WHAT YOU SHOULD DO - Go through the entries below and pick out every line with "After".

MATERIAL SHOWN Start Marker

(** Where an agent stands.

    - [PollWork]: entering [poll_work]; [User]: polling the work outside every
      guard; [Retire] [Reason] [Publish] [Finish]: [complete]; [Inspect]: the
      work is pending, the token is read; [Suspend], [Recheck]: the work is put
      back, the token read again;
    - [CancelCell], [CancelTable]: [cancel], once its request is cancelled;
    - [After]: back from [poll_work]: a subscription's [try_complete];
    - [Abandon], [AbandonCancel], [Leave]: the rest of [Subscription::drop]. *)
Inductive Pc :=
| Rest | PollWork | User
| Retire (t : Terminal) | Reason (t : Terminal) | Publish (t : Terminal) | Finish
| Inspect | Suspend | Recheck
| CancelRequest (r : CancellationReason) | CancelCell (r : CancellationReason) | CancelTable
| After
| Abandon | AbandonCancel | Leave
| Gone | Paniced.
#[export] Instance Pc_eq_dec : EqDecision Pc.
Proof. solve_decision. Defined.

(** A subscription, with what it was given; or a driver, or a canceller. *)
Inductive Role :=
| Subscription (leader : bool) (consumed : option Completion)
| Other.
#[export] Instance Role_eq_dec : EqDecision Role.
Proof. solve_decision. Defined.

Record Agent := mkAgent { flight : nat; role : Role; pc : Pc }.
#[export] Instance eta_Agent : Eta Agent := λ a, mkAgent (flight a) (role a) (pc a).

(** [products]: history, what the work of each flight returned. *)
Record World := mkWorld {
  table : gmap nat nat;
  flights : gmap nat Flight;
  next_flight : nat;
  agents : gmap nat Agent;
  products : gmap nat Product;
}.
#[export] Instance eta_World : Eta World := λ w,
  mkWorld (table w) (flights w) (next_flight w) (agents w) (products w).

Definition set_agent (i : nat) (a : Agent) (w : World) : World := w <| agents := <[i := a]> (agents w) |>.
Definition goto (i : nat) (a : Agent) (p : Pc) (w : World) : World := set_agent i (a <| pc := p |>) w.
Definition set_flight (n : nat) (f : Flight) (w : World) : World := w <| flights := <[n := f]> (flights w) |>.

(** Removal of a table entry that is this very flight. *)
Definition unlist (n : nat) (f : Flight) (w : World) : World :=
  if decide (table w !! key f = Some n) then w <| table := delete (key f) (table w) |> else w.

(** [acquire]: join the key's flight, or start one. *)
Definition acquire (i k : nat) (w : World) : option World :=
  match agents w !! i with
  | Some _ => None
  | None =>
      match table w !! k with
      | Some n =>
          f ← flights w !! n;
          Some (set_agent i (mkAgent n (Subscription false None) Rest)
                  (set_flight n (f <| subscribers := subscribers f + 1 |>) w))
      | None =>
          let n := next_flight w in
          Some (set_agent i (mkAgent n (Subscription true None) Rest)
                  (set_flight n (mkFlight k 0 1 Starting true false)
                     (w <| table := <[k := n]> (table w) |> <| next_flight := S n |>)))
      end
  end.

MATERIAL SHOWN End Marker

RESPONSE -
    - [After]: back from [poll_work]: a subscription's [try_complete];
| After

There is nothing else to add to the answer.